(* ===== verification/Authored.v ===== *)
(** * Authored shards

    [include/zen/author/shard.hpp]: [ShardBase] makes a [Shard] of a state struct, a
    handler for each accepted struct and a list of emitted ones.  The CRTP parameters
    and the author's own functions are a class, [Authored]; [ShardBase_ops] is the
    virtual interface the template derives, and [Mail] what a handler may do. *)

From S2P Require Import Prelude Schema Value Registry Gate Grant Bus Switchboard Enqueue Invariant Residents Shape.

(** ** Mail *)

Record Mail : Type := mkMail { mail_in : Message; mail_self : ShardId }.
Definition mail_sender (m : Mail) : ShardId := sender (mail_in m).
Definition mail_reply_to (m : Mail) : ShardId := reply_to (mail_in m).
Definition mail_correlation (m : Mail) : Z := correlation (mail_in m).

Section mail.
Context {Self : Type} (self : Self) (m : Mail).

(** A conversion inside the handler. *)
Definition converted (v : result Value) (k : Value -> Handler Self) : Handler Self :=
  match v with Ok v => k v | Throw e => Raise self e | UB => Crash self end.

Definition mail_reply {T : Shape} (msg : Struct T) (k : Ticket -> Handler Self) : Handler Self :=
  converted (to_value T msg) (fun v =>
    SendTo self (reply_to (mail_in m)) (mkMessage v (mail_self m) (mail_self m) (correlation (mail_in m))) k).
Definition mail_send {T : Shape} (target : ShardId) (msg : Struct T) (correlation : Z)
    (k : Ticket -> Handler Self) : Handler Self :=
  converted (to_value T msg) (fun v => SendTo self target (mkMessage v (mail_self m) 0 correlation) k).
Definition mail_publish {T : Shape} (msg : Struct T) (correlation : Z) (k : Z -> Handler Self) : Handler Self :=
  converted (to_value T msg) (fun v => PublishAll self (mkMessage v (mail_self m) 0 correlation) k).
End mail.

(** ** The author's part *)

Record LifecyclePolicy : Set := mkPolicy { lp_max_reloads : Z; lp_revive_from_last_good : bool }.
Definition LifecyclePolicy_default : LifecyclePolicy := mkPolicy 4 true.

(** [void on(const S&, Mail&)]. *)
Inductive Door (Self : Type) : Type :=
| mkDoor (s : Shape) (on : Self -> Struct s -> Mail -> Handler Self).
Arguments mkDoor {Self} _ _.
Definition door_shape {Self : Type} (d : Door Self) : Shape := match d with mkDoor s _ => s end.

(** [ShardBase<Self, State, Accept<A...>, Emit<E...>>], with the two members it keeps
    in [Self]. *)
Class Authored (Self : Type) : Type := {
  State : Shape;
  state_ : Self -> Struct State;
  set_state_ : Struct State -> Self -> Self;
  self_ : Self -> ShardId;
  zen_set_self : ShardId -> Self -> Self;
  doors : list (Door Self);
  emits : list Shape;
  policy_config : Self -> LifecyclePolicy
}.

Section base.
Context {Self : Type} `{Authored Self}.

Definition emitted_schemas : result (list Schema) := each schema_of emits.

Definition unrouted (v : Value) : exn :=
  logic_error (str "zen::author::ShardBase: delivered message of shape '" ++ Schema_name (Value_schema v) ++
    str " v" ++ to_string (Schema_version (Value_schema v)) ++
    str "' matched no handler — accept-set and handler set are out of sync").

(** The fold over [dispatch_to]. *)
Fixpoint dispatch (ds : list (Door Self)) (self : Self) (m : Message) (mail : Mail) : Handler Self :=
  match ds with
  | [] => Raise self (unrouted (payload m))
  | mkDoor s on :: ds =>
      match schema_of s with
      | Ok sc =>
          if negb (same_identity sc (Value_schema (payload m))) then dispatch ds self m mail else
          match from_value s (payload m) with
          | Ok o => on self o mail
          | Throw e => Raise self e
          | UB => Crash self
          end
      | Throw e => Raise self e
      | UB => Crash self
      end
  end.

Definition ShardBase_policy (self : Self) : result Value :=
  let p := policy_config self in
  door ← lifecycle_policy_schema;
  v ← Value_new (Some door);
  v ← Value_set v "max_reloads" (CInt (lp_max_reloads p));
  Value_set v "revive_from_last_good" (CBool (lp_revive_from_last_good p)).

Definition ShardBase_ops : ShardOps Self := {|
  accepted_schemas _ := l ← each (fun d => schema_of (door_shape d)) doors; Ok (Some <$> (l : list Schema));
  handle self m := dispatch doors self m (mkMail m (self_ self));
  shard_snapshot self := to_value State (state_ self);
  policy := ShardBase_policy;
  revive self v := match from_value State v with
                   | Ok s => (set_state_ s self, Ok tt)
                   | Throw e => (self, Throw e)
                   | UB => (self, UB)
                   end
|}.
+++++
**What the exercise asks:** Repeat precisely the lines of the data starting at the one containing "self o mail", last line included.

**The completed task:**
          | Ok o => on self o mail
          | Throw e => Raise self e
          | UB => Crash self
          end
      | Throw e => Raise self e
      | UB => Crash self
      end
  end.

Definition ShardBase_policy (self : Self) : result Value :=
  let p := policy_config self in
  door ← lifecycle_policy_schema;
  v ← Value_new (Some door);
  v ← Value_set v "max_reloads" (CInt (lp_max_reloads p));
  Value_set v "revive_from_last_good" (CBool (lp_revive_from_last_good p)).

Definition ShardBase_ops : ShardOps Self := {|
  accepted_schemas _ := l ← each (fun d => schema_of (door_shape d)) doors; Ok (Some <$> (l : list Schema));
  handle self m := dispatch doors self m (mkMail m (self_ self));
  shard_snapshot self := to_value State (state_ self);
  policy := ShardBase_policy;
  revive self v := match from_value State v with
                   | Ok s => (set_state_ s self, Ok tt)
                   | Throw e => (self, Throw e)
                   | UB => (self, UB)
                   end
|}.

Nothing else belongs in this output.